Find the point, M, that divides segment AB into a ratio of 3:2 if A is at (0, 15) and B is at (20, 0).
Let M be (x,y)
Make a sketch , draw two right-angled triangles, with hypotenuse AM = 3 and hypotenuse MB = 2
then use similar triangle ratios.
for the x:
(x-0)/20-x) = 3/2
2x = 60-3x
5x = 60
x = 12
for the y:
(15-y)/(y-0) = 3/2
3y = 30 - 2y
5y = 30
y = 6
M is (12,6)
or:
the x of M is 3/5 of the way to 20 ---> 12
the y of M is 2/5 of the way to 15 ----> 6
To find the point M that divides segment AB into a ratio of 3:2, we can use the section formula.
The section formula states that if we have two points A(x1, y1) and B(x2, y2), and we want to find a point M that divides the line AB into a ratio of p:q, then the coordinates of M can be found using the following formula:
M = ( (px2 + qx1)/(p+q) , (py2 + qy1)/(p+q) )

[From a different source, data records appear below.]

(* ===== verification/Regions.v ===== *)
(** * Frames and areas

    What the operations on areas do to the frames in use: the frames an
    operation takes are new, the frames in use before it keep their contents, and
    no frame is lost.  On top of it, the loops that map and unmap an area. *)
From S2P Require Import Prelude Machine Mem Paging PagingTree Aspace.

#[local] Opaque st ld Z.to_nat.

(** ** Ordered maps *)
Lemma bt_get_none {V} k (m : list (Z * V)) : (forall x, x ∈ m -> x.1 <> k) -> bt_get k m = None.
Proof.
  induction m as [|[k' v] m IH]; intros Hm; [done|]. cbn. rewrite (proj2 (Z.eqb_neq k k')).
  - apply IH. intros x Hx. apply Hm. by right.
  - intros ->. by apply (Hm (k', v)); [left|].
Qed.

Lemma bt_get_app {V} k (m1 m2 : list (Z * V)) : (forall x, x ∈ m1 -> x.1 <> k) -> bt_get k (m1 ++ m2) = bt_get k m2.
Proof.
  induction m1 as [|[k' v] m IH]; intros Hm; [done|]. cbn. rewrite (proj2 (Z.eqb_neq k k')).
  - apply IH. intros x Hx. apply Hm. by right.
  - intros ->. by apply (Hm (k', v)); [left|].
Qed.

Lemma bt_insert_mid {V} k (v : V) m1 m2 : (forall x, x ∈ m1 -> x.1 < k) -> (forall x, x ∈ m2 -> k < x.1) ->
  bt_insert k v (m1 ++ m2) = m1 ++ (k, v) :: m2.
Proof.
  intros H1 H2. induction m1 as [|[k' v'] m IH]; cbn.
  - destruct m2 as [|[k' v'] m]; [done|]. cbn. rewrite (proj2 (Z.ltb_lt k k')); [done|]. by apply (H2 (k', v')); left.
  - pose proof (H1 (k', v') ltac:(by left)) as Hk. cbn in Hk. rewrite (proj2 (Z.ltb_ge k k')), (proj2 (Z.eqb_neq k k')) by lia.
    rewrite IH; [done|]. intros x Hx. apply H1. by right.
Qed.

(** ** The frames of consecutive pages *)
Fixpoint frames_at (va : Z) (fs : list Z) : list (Z * Z) :=
  match fs with [] => [] | f :: fs => (va, f) :: frames_at (va + 4096) fs end.

Lemma frames_at_snd va fs : map snd (frames_at va fs) = fs.
Proof. revert va. induction fs as [|f fs IH]; intros va; [done|]. cbn. by rewrite IH. Qed.

Lemma frames_at_key va fs x : x ∈ frames_at va fs -> va <= x.1 < va + 4096 * Z.of_nat (length fs).
Proof.
  revert va. induction fs as [|f fs IH]; intros va; cbn [frames_at length]; [by intros ?%elem_of_nil|].
  intros [->|Hx]%elem_of_cons; cbn [fst]; [lia|]. apply IH in Hx. lia.
Qed.

Lemma frames_at_app va fs gs : frames_at va (fs ++ gs) = frames_at va fs ++ frames_at (va + 4096 * Z.of_nat (length fs)) gs.
Proof.
  revert va. induction fs as [|f fs IH]; intros va; cbn [frames_at length app]; [f_equal; lia|]. rewrite IH. do 3 f_equal. lia.
Qed.

Lemma frames_at_get va fs f gs : bt_get (va + 4096 * Z.of_nat (length fs)) (frames_at va (fs ++ f :: gs)) = Some f.
Proof.
  rewrite frames_at_app, bt_get_app; [cbn; by rewrite Z.eqb_refl|]. intros x Hx%frames_at_key. lia.
Qed.

Lemma frames_at_end va fs : bt_get (va + 4096 * Z.of_nat (length fs)) (frames_at va fs) = None.
Proof. apply bt_get_none. intros x Hx%frames_at_key. lia. Qed.

Lemma frames_at_insert va fs f : bt_insert (va + 4096 * Z.of_nat (length fs)) f (frames_at va fs) = frames_at va (fs ++ [f]).
Proof.
  rewrite frames_at_app, <- (app_nil_r (frames_at va fs)) at 1. rewrite bt_insert_mid; [done| |by intros x ?%elem_of_nil].
  intros x Hx%frames_at_key. lia.
Qed.

(** ** Frames taken *)

(** The last entry of the root table belongs to the kernel. *)
Definition user (i : Z) : Prop := i <> 511.
Definition kernel_entry (s : pts) : Z := ld 8 (w_mem s.2) (entry_at (root_paddr s.1) 511).

(** From [s] to [s'] the tables have grown and the frames [new] were taken;
    nothing that was in use but the tables has changed. *)
Record extends (s s' : pts) (tabs tabs' : gmap (Z * Z) Z) (new : list Z) : Prop := {
  ex_root : root_paddr s'.1 = root_paddr s.1;
  ex_tabs : forall k f, tabs !! k = Some f -> tabs' !! k = Some f;
  ex_owned : forall f, owned (w_free s'.2) f <-> owned (w_free s.2) f \/ f ∈ new \/ exists k, tabs' !! k = Some f;
  ex_fresh : forall k f, tabs' !! k = Some f -> tabs !! k = Some f \/ ~ owned (w_free s.2) f;
  ex_new : forall f, f ∈ new -> ~ owned (w_free s.2) f /\ forall k, tabs' !! k <> Some f;
  ex_nodup : NoDup new;
  ex_mem : forall f, owned (w_free s.2) f -> (forall k, tabs !! k <> Some f) -> same_frame (w_mem s.2) (w_mem s'.2) f;
  ex_shared : tabs !! (3, 0) = Some (root_paddr s.1) -> kernel_entry s' = kernel_entry s;
  ex_space : available_space (w_free s'.2) + Z.of_nat (length (intrm_tables s'.1)) + Z.of_nat (length new) =
    available_space (w_free s.2) + Z.of_nat (length (intrm_tables s.1));
}.

Lemma extends_grows s s' t t' : grows user s s' t t' -> extends s s' t t' [].
Proof.
  intros [R T O F M D S]. split; try done; [| |constructor|unfold kernel_entry; rewrite R; intros Hr; apply D; [done|lia|unfold user; lia]|cbn; lia].
  - intros f. rewrite O. split; [intros [?|?]; auto|]. intros [?|[?%elem_of_nil|?]]; auto. done.
  - by intros f ?%elem_of_nil.
Qed.

Lemma extends_trans s s1 s2 t t1 t2 n1 n2 : extends s s1 t t1 n1 -> extends s1 s2 t1 t2 n2 -> extends s s2 t t2 (n1 ++ n2).
Proof.
  intros [R1 T1 O1 F1 N1 D1 M1 K1 S1] [R2 T2 O2 F2 N2 D2 M2 K2 S2]. split.
  - congruence.
  - eauto.
  - intros f. rewrite O2, O1, elem_of_app. split; [intros [[?|[?|[k Hk]]]|[?|?]]; eauto|]. intros [?|[[?|?]|?]]; auto.
  - intros k f Hk. destruct (F2 k f Hk) as [Hk1|Hn]; [by apply F1|]. right. intros Ho. apply Hn, O1. auto.
  - intros f [Hf|Hf]%elem_of_app.
    + destruct (N1 f Hf) as [Hn Hk]. split; [done|]. intros k Hk2. destruct (F2 k f Hk2) as [?|Hno]; [by apply (Hk k)|]. apply Hno, O1. auto.
    + destruct (N2 f Hf) as [Hn Hk]. split; [|done]. intros Ho. apply Hn, O1. auto.
  - apply list.NoDup_app. split; [done|]. split; [|done]. intros f Hf Hf2. destruct (N2 f Hf2) as [Hn _]. apply Hn, O1. auto.
  - intros f Ho Hn a Ha. rewrite M2, M1; try done; [apply O1; auto|]. intros k Hk. destruct (F1 k f Hk) as [?|?]; [by apply (Hn k)|done].
  - intros Hr. rewrite K2, K1; try done. rewrite R1. by apply T1.
  - rewrite length_app. lia.
Qed.

Lemma extends_refl own s tabs A : pt_inv own s tabs A -> extends s s tabs tabs [].
Proof.
  intros H. destruct (grows_refl own s tabs A H) as [R T O F M _ S]. split; try done; [| |constructor|cbn; lia].
  - intros f. rewrite O. split; [intros [?|?]; auto|]. intros [?|[?%elem_of_nil|?]]; auto. done.
  - by intros f ?%elem_of_nil.
Qed.

(** ** Frames that keep their contents *)
Lemma same_frame_refl mm f : same_frame mm mm f.
Proof. done. Qed.

Lemma same_frame_ld n mm mm' f a : same_frame mm mm' f -> f <= a -> a + Z.of_nat n <= f + 4096 -> ld n mm' a = ld n mm a.
Proof.
  intros Hs Ha Hn. apply ld_ext. intros x Hx. apply Hs. lia.
Qed.

(** A tree of tables does not depend on the rest of memory. *)
Lemma pt_inv_frame own pt w w' tabs A : pt_inv own (pt, w) tabs A -> fla_ok (w_free w') -> mem_wf (w_mem w') ->
  (forall k f, tabs !! k = Some f -> owned (w_free w') f /\ same_frame (w_mem w) (w_mem w') f) -> pt_inv own (pt, w') tabs A.
Proof.
  intros [[Hroot Hinj Hent Hlev Hpag] Hfree Hown Hwf Hlist] Hok Hw Hk. split; [|done| |done|done]; cbn [fst snd] in *.
  - split; try done. intros l p f i Hf Hi Ho. pose proof (Hent l p f i Hf Hi Ho) as He. unfold entry_ok in *.
    rewrite (same_frame_ld 8 (w_mem w) (w_mem w') f); [exact He|by apply (Hk (l, p))|unfold entry_at; lia..].
  - intros k f Hf. by apply (Hk k).
Qed.

(** The kernel's entry may change. *)
Lemma pt_inv_shared pt w tabs A v : pt_inv user (pt, w) tabs A ->
  let w' := w <| w_mem := st 8 (entry_at (root_paddr pt) 511) v (w_mem w) |> in
  pt_inv user (pt, w') tabs A /\ kernel_entry (pt, w') = v mod 2 ^ 64 /\ (forall f, owned (w_free w) f -> f <> root_paddr pt -> same_frame (w_mem w) (w_mem w') f).
Proof.
  intros H w'. pose proof (tr_root _ _ _ _ _ (pi_tree _ _ _ _ H)) as Hr. pose proof (table_frame _ _ _ _ H) as Hfr. pose proof (Hfr (3, 0) _ Hr) as Hrf. cbn [fst] in Hrf.
  split; [|split; [apply (ld_st_same 8)|intros f Hf Hne; apply same_frame_entry; (apply Hf || done || lia)]].
  destruct H as [[Hroot Hinj Hent Hlev Hpag] Hfree Hown Hwf Hlist].
  split; try done; [|apply (mem_wf_st 8), Hwf]. split; try done. intros l p f j Hf Hj Ho. pose proof (Hent l p f j Hf Hj Ho) as He.
  unfold entry_ok in *. cbn [fst snd] in *. change (w_mem w') with (st 8 (entry_at (root_paddr pt) 511) v (w_mem w)). rewrite ld_st_ne; [exact He|].
  destruct (entries_apart f (root_paddr pt) j 511) as [?|?]; try done; try (cbn; lia); [by apply (Hfr (l, p))|].
  destruct (Z.eq_dec f (root_paddr pt)) as [->|]; [right|by left]. intros ->. pose proof (Hinj _ _ _ Hf Hr) as [= -> _]. by apply Ho.
Qed.

(** ** One frame more *)
Definition zeroed (mm : gmap Z Z) (f : Z) : Prop := forall i, 0 <= i < 4096 -> ldb mm (f + i) = 0.
Definition copied (mm : gmap Z Z) (f : Z) (mm' : gmap Z Z) (f' : Z) : Prop := forall i, 0 <= i < 4096 -> ldb mm' (f' + i) = ldb mm (f + i).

In this case, A is at (0, 15) and B is at (20, 0). The desired ratio is 3:2, so we have p = 3 and q = 2.
Using the section formula, let's substitute the values into the formula to find the coordinates of M:
M = ( (3*20 + 2*0)/(3+2) , (3*0 + 2*15)/(3+2) )
M = ( (60 + 0)/5 , (0 + 30)/5 )
M = ( 60/5 , 30/5 )
M = ( 12 , 6 )
Therefore, the point M that divides segment AB into a ratio of 3:2 is M(12, 6).